Climate Futures Artist Fellowship
What social impact will climate change have on future generations? How will these changes take shape within our cultural and artistic spaces?
The Climate Futures Artist Fellowship invites 2 artists to use any art form to imagine a future where art and climate intersect in profound and meaningful ways.
The fellowship includes:
- $15,000 funding
- desk space at the Library for 12 months
- access to collections and Library staff expertise.
Funding is based on approximately 3 months of work in the Library. This can be either continuous or broken up over the year, and you’ll have access to your office for the full 12 months.
2025 recipients
Dr Anna McMichael – Sounds of the White Continent: Sounds and sights of Antarctica
Leading violinist and Head of Strings at Monash University Dr Anna McMichael will create an immersive multimedia project which explores the impact of climate change on Antarctica.
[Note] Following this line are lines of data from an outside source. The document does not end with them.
(** The quotients that the derivation writes, for 1..9362 clocks in a
    bit. *)
Lemma quotient_bounds (c : Z) :
  1 <= c <= 9362 ->
  let to_sample := Spec.round_div (c * 7) 8 in
  let after_sample := c - to_sample in
  let d := Z.max ((to_sample + 255) / 256) ((after_sample + 127) / 128) in
  let q1 := Spec.round_div to_sample d in
  let q2 := Spec.round_div after_sample d in
  let q4 := Spec.round_div after_sample (d * 4) in
  (0 <= q1 <= 256 /\ 0 <= q2 <= 128 /\ 0 <= q4 <= q2 /\ q4 <= 32) /\
  (5 <= c -> 2 <= q1 /\ 1 <= q2) /\
  (13 <= c -> 3 <= q1 /\ 2 <= q2).
Proof.
  intros Hc to_sample after_sample d q1 q2 q4.
  destruct (clocks_split c Hc) as (Hts & Has & Hd & Hsplit).
  fold to_sample after_sample d in Hts, Has, Hd, Hsplit.
  assert (Hfit : to_sample <= 256 * d /\ after_sample <= 128 * d).
  { subst d. Z.div_mod_to_equations. lia. }
  assert (Hleast : d = 1 \/ 256 * (d - 1) < to_sample).
  { subst d. Z.div_mod_to_equations. lia. }
  assert (Hc8 : after_sample = c - to_sample) by reflexivity.
  pose proof (round_div_bounds after_sample d ltac:(lia)) as H2.
  fold q2 in H2.
  assert (Hq4 : q4 <= q2).
  { subst q4. apply round_div_le; [lia|]. lia. }
  clearbody to_sample after_sample d.
  subst q1 q2 q4.
  assert (Hge : forall a k, 2 * d * k <= 2 * a + d -> k <= Spec.round_div a d)
    by (intros; apply round_div_ge; lia).
  assert (Hle : forall a k, 2 * a + d < 2 * d * (k + 1) ->
                            Spec.round_div a d <= k)
    by (intros; apply round_div_le; lia).
  assert (0 <= Spec.round_div after_sample (d * 4) <= 32)
    by (split; [apply round_div_ge | apply round_div_le]; lia).
  split; [|split].
  - pose proof (Hge to_sample 0). pose proof (Hle to_sample 256).
    pose proof (Hge after_sample 0). pose proof (Hle after_sample 128).
    lia.
  - intros Hbig.
    pose proof (Hge to_sample 2). pose proof (Hge after_sample 1). lia.
  - intros Hbig.
    pose proof (Hge to_sample 3). pose proof (Hge after_sample 2). lia.
Qed.

(** The four fields of the register after the four writes of
    [compute_nbtp]. *)
Lemma timing_of_written (r0 a b c d : Z) :
  timing_of (wr NBTP_NSJW (wr NBTP_NBRP (wr NBTP_NTSEG2
               (wr NBTP_NTSEG1 r0 a) b) c) d) =
  Spec.Timing (a mod 2 ^ 8) (b mod 2 ^ 7) (c mod 2 ^ 9) (d mod 2 ^ 7).
Proof.
  unfold timing_of. f_equal.
  - rewrite !rd_wr_other by (cbn; lia). apply rd_wr_same; cbn; lia.
  - rewrite !rd_wr_other by (cbn; lia). apply rd_wr_same; cbn; lia.
  - rewrite !rd_wr_other by (cbn; lia). apply rd_wr_same; cbn; lia.
  - apply rd_wr_same; cbn; lia.
Qed.

(** A call that returns has divided by a nonzero baud rate, and its first
    rounding addition has not wrapped around: a wrapped sum is smaller than
    the baud rate, which gives zero clocks in a bit and a division by the
    zero divisor. *)
Lemma compute_nbtp_returns (clock baud r0 : Z) (out : bool * CAN_NBTP_Type) :
  0 <= clock < 2 ^ 32 -> 0 <= baud < 2 ^ 32 ->
  compute_nbtp clock baud r0 = Some out ->
  0 < baud /\ clock + baud / 2 < 2 ^ 32 /\
  DIV_ROUND clock baud = Some (Spec.clocks_per_bit clock baud) /\
  1 <= Spec.clocks_per_bit clock baud < 2 ^ 32.
Proof.
  intros Hclock Hbaud Hout.
  change (2 ^ 32) with 4294967296 in *.
  assert (Hpos : 0 < baud).
  { destruct (Z.eq_dec baud 0) as [-> | Hne]; [|lia].
    unfold compute_nbtp, DIV_ROUND, udiv in Hout. cbn in Hout.
    discriminate. }
  assert (Hhalf : 0 <= baud / 2 /\ 2 * (baud / 2) <= baud)
    by (Z.div_mod_to_equations; lia).
  assert (Hnowrap : clock + baud / 2 < 4294967296).
  { destruct (Z.lt_ge_cases (clock + baud / 2) 4294967296) as [Hlt | Hge];
      [assumption|].
    assert (Hz : DIV_ROUND clock baud = Some 0).
    { unfold DIV_ROUND, udiv, u32.
      destruct (Z.eqb_spec baud 0); [lia|]. f_equal.
      change (2 ^ 32) with 4294967296.
      apply Z.div_small. Z.div_mod_to_equations. lia. }
    rewrite (compute_nbtp_zero _ _ _ Hz) in Hout. discriminate. }
  assert (Hc : DIV_ROUND clock baud = Some (Spec.clocks_per_bit clock baud)).
  { apply DIV_ROUND_exact; change (2 ^ 32) with 4294967296; lia. }
  pose proof (round_div_bounds clock baud Hpos) as Hb.
  fold (Spec.clocks_per_bit clock baud) in Hb.
  repeat split; try assumption.
  - destruct (Z.eq_dec (Spec.clocks_per_bit clock baud) 0) as [H0 | Hne].
    + rewrite H0 in Hc.
      rewrite (compute_nbtp_zero _ _ _ Hc) in Hout. discriminate.
    + assert (0 <= Spec.clocks_per_bit clock baud); [|lia].
      apply round_div_ge; lia.
  - assert (Spec.clocks_per_bit clock baud <= 4294967295); [|lia].
    apply round_div_le; [assumption|]. nia.
Qed.
(** * chisel: the markup document engine

    A shallow embedding of [parsers/html/html.hpp] (entity codec, tag-tree
    serializer and strict tag-tree parser) and of
    [parsers/markdown/markdown.hpp] (block parser, inline tokenizer and the two
    serializers), with the string helpers and the front-matter reader of
    [utils/file_utils.cpp] that feed them, followed by the properties
    established about them.

    C++ [std::string] is [string] (a sequence of 8-bit [ascii]); [size_t]
    cursors are [nat]; [int] fields are [Z]; [std::map<string,string>] is an
    association list kept sorted by key, as the container iterates it;
    exceptions are an explicit error result. *)

From Stdlib Require Import Lists.List Arith.Arith Arith.PeanoNat ZArith.ZArith.
From Stdlib Require Import Bool.Bool micromega.Lia.
From Stdlib Require Import Numbers.DecimalString.
From Stdlib Require Import Strings.Ascii Strings.String.
From Stdlib Require Import Structures.OrderedTypeEx.
Import ListNotations.

Local Open Scope string_scope.
Set Warnings "-register-all".

(** ** The parts of the C and C++ standard library the engine calls *)

Module Cpp.

(** Characters that cannot be written inside a literal. *)
Definition dquote : ascii := "034"%char.
Definition tab : ascii := "009"%char.
Definition lf : ascii := "010"%char.
Definition cr : ascii := "013"%char.

Definition str (c : ascii) : string := String c EmptyString.
Definition nl : string := str lf.

(** [std::isspace] in the "C" locale: space, \t, \n, \v, \f, \r. *)
Definition isspace (c : ascii) : bool :=
  let n := nat_of_ascii c in
  (((9 <=? n) && (n <=? 13)) || (n =? 32))%nat.

Definition isdigit (c : ascii) : bool :=
  let n := nat_of_ascii c in ((48 <=? n) && (n <=? 57))%nat.

Definition isupper (c : ascii) : bool :=
  let n := nat_of_ascii c in ((65 <=? n) && (n <=? 90))%nat.

Definition islower (c : ascii) : bool :=
  let n := nat_of_ascii c in ((97 <=? n) && (n <=? 122))%nat.

Definition isalnum (c : ascii) : bool :=
  isdigit c || isupper c || islower c.

(** [std::tolower] in the "C" locale. *)
Definition tolower (c : ascii) : ascii :=
  if isupper c then ascii_of_nat (nat_of_ascii c + 32) else c.

(** [s.substr(pos, n)] for [pos <= s.size()]: at most [n] characters. *)
Definition substr (s : string) (pos n : nat) : string := substring pos n s.

(** [s.substr(pos)]. *)
Definition substr_from (s : string) (pos : nat) : string :=
  substring pos (length s - pos) s.

(** [std::string(n, c)]. *)
Fixpoint repeat_char (n : nat) (c : ascii) : string :=
  match n with
  | 0 => EmptyString
  | S n' => String c (repeat_char n' c)
  end.

(** [s.find(pat)]: index of the first occurrence, [None] for [npos]. *)
Definition find (s pat : string) : option nat := index 0 pat s.

(** [s.find(c) != npos] for a single character. *)
Fixpoint contains_char (c : ascii) (s : string) : bool :=
  match s with
  | EmptyString => false
  | String d s' => Ascii.eqb d c || contains_char c s'
  end.

Fixpoint mem_char (c : ascii) (set : string) : bool :=
  match set with
  | EmptyString => false
  | String d set' => Ascii.eqb c d || mem_char c set'
  end.

(** [s.find_first_not_of(set)]. *)
Fixpoint find_first_not_of (s set : string) : option nat :=
  match s with
  | EmptyString => None
  | String c s' =>
      if mem_char c set then option_map S (find_first_not_of s' set)
      else Some 0
  end.

(** [s.find_last_not_of(set)]. *)
Fixpoint find_last_not_of (s set : string) : option nat :=
  match s with
  | EmptyString => None
  | String c s' =>
      match find_last_not_of s' set with
      | Some i => Some (S i)
      | None => if mem_char c set then None else Some 0
      end
  end.

(** ** [std::map<std::string, std::string>]

    The container keeps its entries ordered by key ([std::less] on
    [std::string], i.e. bytewise lexicographic order) and iterates them in
    that order. *)
Module StdMap.

Definition t : Type := list (string * string).

Definition empty : t := [].

(** [m[key] = value]. *)
Fixpoint insert (key value : string) (m : t) : t :=
  match m with
  | [] => [(key, value)]
  | (k, v) :: m' =>
      match String.compare key k with
      | Lt => (key, value) :: (k, v) :: m'
      | Eq => (key, value) :: m'
      | Gt => (k, v) :: insert key value m'
      end
  end.

(** [m.find(key)], [None] standing for [m.end()]. *)
Fixpoint find (key : string) (m : t) : option string :=
  match m with
  | [] => None
  | (k, v) :: m' => if String.eqb k key then Some v else find key m'
  end.

(** [m.count(key)]. *)
Definition count (key : string) (m : t) : nat :=
  match find key m with Some _ => 1 | None => 0 end.

Definition keys (m : t) : list string := map fst m.

(** Keys strictly increasing: the container's representation invariant. *)
Fixpoint sorted (ks : list string) : Prop :=
  match ks with
  | [] => True
  | k :: ks' =>
      match ks' with
      | [] => True
      | k' :: _ => String.ltb k k' = true
      end /\ sorted ks'
  end.

End StdMap.

(** What a call can end in. [OutOfFuel] is an artefact of the embedding
    (recursion is bounded by a counter) and never a behaviour of the
    program; the adequacy lemmas show it does not arise when the counter
    starts at the size of the input. *)
Inductive exn : Type :=
| invalid_argument (what : string)
| out_of_range
| length_error.

Inductive result (A : Type) : Type :=
| Ok (a : A)
| Throw (e : exn)
| OutOfFuel.
Arguments Ok {A} a.
Arguments Throw {A} e.
Arguments OutOfFuel {A}.

Definition bind {A B : Type} (r : result A) (k : A -> result B) : result B :=
  match r with
  | Ok a => k a
  | Throw e => Throw e
  | OutOfFuel => OutOfFuel
  end.

(** [m.at(key)] on a const map: throws [std::out_of_range] when absent. *)
Definition map_at (key : string) (m : StdMap.t) : result string :=
  match StdMap.find key m with
  | Some v => Ok v
  | None => Throw out_of_range
  end.

End Cpp.

Notation "x <- r ;; k" := (Cpp.bind r (fun x => k))
  (at level 61, r at next level, right associativity).
Notation "' p <- r ;; k" := (Cpp.bind r (fun p => k))
  (at level 61, p pattern, r at next level, right associativity).

(** ** [namespace html] *)

Module html.
Import Cpp.

Inductive Node : Type :=
  mkNode {
    tag : string;
    text : string;
    attributes : StdMap.t;
    children : list Node
  }.

(** [Node()] *)
Definition Node_default : Node := mkNode "" "" StdMap.empty [].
Drawing on the Library’s collection of historic photographs and records of Antarctic exploration, Dr McMichael will also commission new works of music and soundscapes, with plans for a performance of the project at the Library.
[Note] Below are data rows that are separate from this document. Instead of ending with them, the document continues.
(** ** The JSON-lines wire format: the export serializer and the importer *)

(** [Date.parse] and [Date.prototype.toJSON], as the importer and the
    export route use them on [created_at]. *)
Class Dates : Type := {
  parse_ms : string -> JS.number;
  toJSON : Z -> string;
}.

Module Wire.

#[export] Instance byte_eq_decision : EqDecision byte := Byte.byte_eq_dec.

(** The double-quote character, and text as the bytes [TextEncoder]
    gives for it. *)
Definition quote : string := String "034"%char EmptyString.

Definition encode_text (s : string) : list byte := list_byte_of_string s.

Definition decode_text (bytes : list byte) : string := string_of_list_byte bytes.

(** [equals] of [@std/bytes] *)
Fixpoint equals (a b : list byte) : bool :=
  match a, b with
  | [], [] => true
  | x :: a', y :: b' => Byte.eqb x y && equals a' b'
  | _, _ => false
  end.

(** [data.subarray(begin, end)]: the index rules of [slice]. *)
Definition subarray (data : list byte) (begin : Z) (end_ : option Z) : list byte :=
  JS.slice data begin end_.

(** [data.indexOf(needle)] *)
Definition indexOf (data : list byte) (needle : byte) : Z :=
  JS.findIndex (Byte.eqb needle) data.

(** [data.lastIndexOf(needle)]: the last index that holds [needle], [-1]
    when there is none. *)
Fixpoint lastIndexOf_from (data : list byte) (needle : byte) (i found : Z) : Z :=
  match data with
  | [] => found
  | b :: data' =>
      lastIndexOf_from data' needle (i + 1) (if Byte.eqb b needle then i else found)
  end.

Definition lastIndexOf (data : list byte) (needle : byte) : Z :=
  lastIndexOf_from data needle 0 (-1).

Definition byteLength (data : list byte) : Z := Z.of_nat (length data).

(** The helpers of the importer. [None] is a failed [assert]. *)
Definition expectl (data needle : list byte) : option (list byte) :=
  if equals (subarray data 0 (Some (byteLength needle))) needle
  then Some (subarray data (byteLength needle) None)
  else None.

Definition splitl (data : list byte) (needle : byte)
    : option (list byte * list byte) :=
  let needleIndex := indexOf data needle in
  if needleIndex =? -1 then None
  else Some (subarray data 0 (Some needleIndex),
             subarray data (needleIndex + 1) None).

Definition splitr (data : list byte) (needle : byte)
    : option (list byte * list byte) :=
  let needleIndex := lastIndexOf data needle in
  if needleIndex =? -1 then None
  else Some (subarray data (needleIndex + 1) None,
             subarray data 0 (Some (needleIndex + 1))).

Definition expectr (data needle : list byte) : option (list byte) :=
  if equals (subarray data (-1 * byteLength needle) None) needle
  then Some (subarray data 0 (Some (-1 * byteLength needle)))
  else None.

Definition boolr (data needle_true needle_false : list byte)
    : option (Z * list byte) :=
  if equals (subarray data (-1 * byteLength needle_true) None) needle_true
  then Some (1, subarray data 0 (Some (-1 * byteLength needle_false)))
  else
    if equals (subarray data (-1 * byteLength needle_false) None) needle_false
    then Some (0, subarray data 0 (Some (-1 * byteLength needle_false)))
    else None.

(** The templates of the importer. *)
Definition t_didplc : list byte :=
  encode_text ("{" +:+ quote +:+ "did" +:+ quote +:+ ":" +:+ quote +:+ "did:plc:").
Definition t_op : list byte :=
  encode_text ("," +:+ quote +:+ "operation" +:+ quote +:+ ":").
Definition t_end : list byte := encode_text (quote +:+ "}").
Definition t_createdAt : list byte :=
  encode_text ("," +:+ quote +:+ "createdAt" +:+ quote +:+ ":" +:+ quote).
Definition t_notnull : list byte :=
  encode_text (quote +:+ "," +:+ quote +:+ "nullified" +:+ quote +:+ ":false").
Definition t_null : list byte :=
  encode_text (quote +:+ "," +:+ quote +:+ "nullified" +:+ quote +:+ ":true").
Definition t_cid : list byte :=
  encode_text ("," +:+ quote +:+ "cid" +:+ quote +:+ ":" +:+ quote).

(** The templates of the export route. *)
Definition tmpl_did_first : list byte := t_didplc.
Definition tmpl_did : list byte := x0a :: t_didplc.
Definition tmpl_op : list byte :=
  encode_text (quote +:+ "," +:+ quote +:+ "operation" +:+ quote +:+ ":").
Definition tmpl_cid : list byte := t_cid.
Definition tmpl_nullified : list byte :=
  encode_text (quote +:+ "," +:+ quote +:+ "nullified" +:+ quote +:+ ":").
Definition tmpl_createdAt : list byte := t_createdAt.
Definition tmpl_end : list byte := t_end.
Definition tmpl_true : list byte := encode_text "true".
Definition tmpl_false : list byte := encode_text "false".

(** A row of the table [records], and a row as the importer pushes it:
    [[cid, did, operation, nullified, created_at]]. *)
Record StoredRow : Type := {
  st_cid : list byte;
  st_did : list byte;
  st_operation : list byte;
  st_nullified : Z;
  st_created_at : Z;
}.

Record ImportedRow : Type := {
  row_cid : list byte;
  row_did : list byte;
  row_operation : list byte;
  row_nullified : Z;
  row_created_at : JS.number;
}.

Section With_dates.

Context `{D : Dates}.

(** [encode(value, first)] of the export route: the chunks of one
    line. *)
Definition encode (value : StoredRow) (first : bool) : list (list byte) :=
  [ if first then tmpl_did_first else tmpl_did;
    st_did value;
    tmpl_op;
    st_operation value;
    tmpl_cid;
    st_cid value;
    tmpl_nullified;
    if negb (st_nullified value =? 0) then tmpl_true else tmpl_false;
    tmpl_createdAt;
    encode_text (toJSON (st_created_at value));
    tmpl_end ].

(** The body of the importer's loop over the lines of a page, up to the
    row it pushes (the check against [after_cid] apart). *)
Definition parseLine (line : list byte) : option ImportedRow :=
  line ← expectl line t_didplc;
  '(did, line) ← splitl line x22;
  line ← expectl line t_op;
  line ← expectr line t_end;
  '(createdAt, line) ← splitr line x22;
  let created_at := parse_ms (decode_text createdAt) in
  line ← expectr line t_createdAt;
  '(nullified, line) ← boolr line t_null t_notnull;
  '(cid, line) ← splitr line x22;
  operation ← expectr line t_cid;
  Some {| row_cid := cid;
          row_did := did;
          row_operation := operation;
          row_nullified := nullified;
          row_created_at := created_at |}.

(** The buffers that the export route pushes for a result set, over all
    the pulls of the response: [first] is cleared after the first
    row. *)
Fixpoint exportChunks (first : bool) (rows : list StoredRow)
    : list (list byte) :=
  match rows with
  | [] => []
  | value :: rows' => (encode value first ++ exportChunks false rows')%list
  end.

End With_dates.

End Wire.

(** ** Cutting the response stream into lines (the importer's [readStream]) *)

Module Stream.

(** An [ArrayBuffer] is the list of its bytes; a [Uint8Array] over it
    that starts at offset 0 is given by its length.  [None] is a
    [RangeError]. *)
Definition newArrayBuffer (byteLength : nat) : list byte :=
  replicate byteLength x00.

(** [new Uint8Array(buffer, 0, length)] *)
Definition newView (buffer : list byte) (len : nat) : option nat :=
  if (length buffer <? len)%nat then None else Some len.

(** What is read through a view. *)
Definition contents (buffer : list byte) (view : nat) : list byte :=
  take view buffer.

(** [view.set(source, offset)]: the buffer after the write. *)
Definition set (buffer : list byte) (view : nat) (source : list byte)
    (offset : nat) : option (list byte) :=
  if (view <? offset + length source)%nat then None
  else Some (take offset buffer ++ source
               ++ drop (offset + length source) buffer)%list.

(** [value.subarray(start, end)] with indices of the loop. *)
Definition subarray (value : list byte) (start : nat) (end_ : option nat)
    : list byte :=
  JS.slice value (Z.of_nat start) (Z.of_nat <$> end_).

(** The [for] loop over one chunk: [rest] is what is left of [value]
    from index [i] on.  Returns the lines yielded, and [start] and
    [prev] after the loop. *)
Fixpoint scan (prevBuf value rest : list byte) (i start : nat)
    (prev : option nat) : list (list byte) * (nat * option nat) :=
  match rest with
  | [] => ([], (start, prev))
  | b :: rest' =>
      if Byte.eqb b x0a then
        let line :=
          match prev with
          | Some view =>
              (contents prevBuf view ++ subarray value start (Some i))%list
          | None => subarray value start (Some i)
          end in
        let '(lines, final) := scan prevBuf value rest' (S i) (S i) None in
        (line :: lines, final)
      else scan prevBuf value rest' (S i) start prev
  end.

(** The end of the loop body: the bytes after the last newline are
    appended to [prev], in a buffer that is doubled when it is too
    small. *)
Definition keepTail (prevBuf : list byte) (prev : option nat)
    (value : list byte) (start : nat) : option (list byte * option nat) :=
  let keep := (length value - start)%nat in
  if (keep =? 0)%nat then Some (prevBuf, prev)
  else
    let lastPrevLength := from_option id 0%nat prev in
    let lastPrev := prev in
    prevBuf' ←
      (if (length prevBuf <? lastPrevLength + keep)%nat then
         let fresh := newArrayBuffer ((lastPrevLength + keep) * 2) in
         match lastPrev with
         | Some view =>
             target ← newView fresh view;
             set fresh target (contents prevBuf view) 0
         | None => Some fresh
         end
       else Some prevBuf);
    view ← newView prevBuf' (lastPrevLength + keep);
    written ← set prevBuf' view (subarray value start None) lastPrevLength;
    Some (written, Some view).

(** The generator, run over the chunks that [reader.read()] delivers
    before [done]; the result is the list of lines it yields. *)
Fixpoint readLoop (prevBuf : list byte) (prev : option nat)
    (chunks : list (list byte)) : option (list (list byte)) :=
  match chunks with
  | [] =>
      Some match prev with
           | Some view => [contents prevBuf view]
           | None => []
           end
  | value :: chunks' =>
      let '(lines, (start, prev1)) := scan prevBuf value value 0 0 prev in
      '(prevBuf', prev') ← keepTail prevBuf prev1 value start;
      later ← readLoop prevBuf' prev' chunks';
      Some (lines ++ later)%list
  end.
Anna McMichael is a violinist, artistic researcher and educator who is in demand as an experienced musician who performs diverse styles of music from early to experimental. Anna is the Classical Convenor and Strings Coordinator at the Sir Zelman Cowen School of Music and Performance, Monash University.
Vei Tan and Patrick Macasaet – The Great Reclamation: A speculative archive of climate futures
The Great Reclamation reimagines State Library Victoria as a wondrous, climate-altered future, no longer a static repository of the past, but an active participant in shaping what comes next. Set within a gaming environment, developed by SUPERSCALE, the Library becomes terrain – alive with ecological memory, transformed artifacts, architectural matter and atmospheric change. As players wander, they uncover altered fragments of narrative, material and ecological history. Each discovery contributes to a living archive, weaving together forgotten stories and reimagined knowledge.
Vei Tan and Dr Patrick Macasaet are co-founders of SUPERSCALE, a research-led and speculative multidimensional creative practice that expands architectural thinking across disciplines. Their work spans virtual worlds, gaming, installation, self-builds, publications, pedagogy and cultural curation – embracing architecture’s intersections with climate, technology and popular culture. As educators and researchers at RMIT University, they also co-lead the RMIT Architecture & Urban Design Immersive Futures Lab. Their work has been exhibited nationally and internationally, including at the Venice Architecture Biennale, ACMI, Melbourne Design Week, Federation Square and the Barcelona Architectures Festival.
Previous recipients
Learn more about the inspiring projects undertaken by past and present fellows in our fellows gallery.
- 2024: Michael Dulaney for the project Sentinels: Dispatches From The Human-Animal Interface In The Age Of Climate Change, a non-fiction book exploring how human impacts on the environment are driving more infectious diseases to jump from animals to humans.
- 2024: Dr Ana Lara Heyns and Professor N'arwee't Carolyn Briggs AM for the project Weegabeel Warreeny Maar: Reclaiming Water Country,exploring coastal communities' geological and cultural histories regarding rising sea levels and examining Boonwurrung narratives through a multidisciplinary approach to the Library's collections.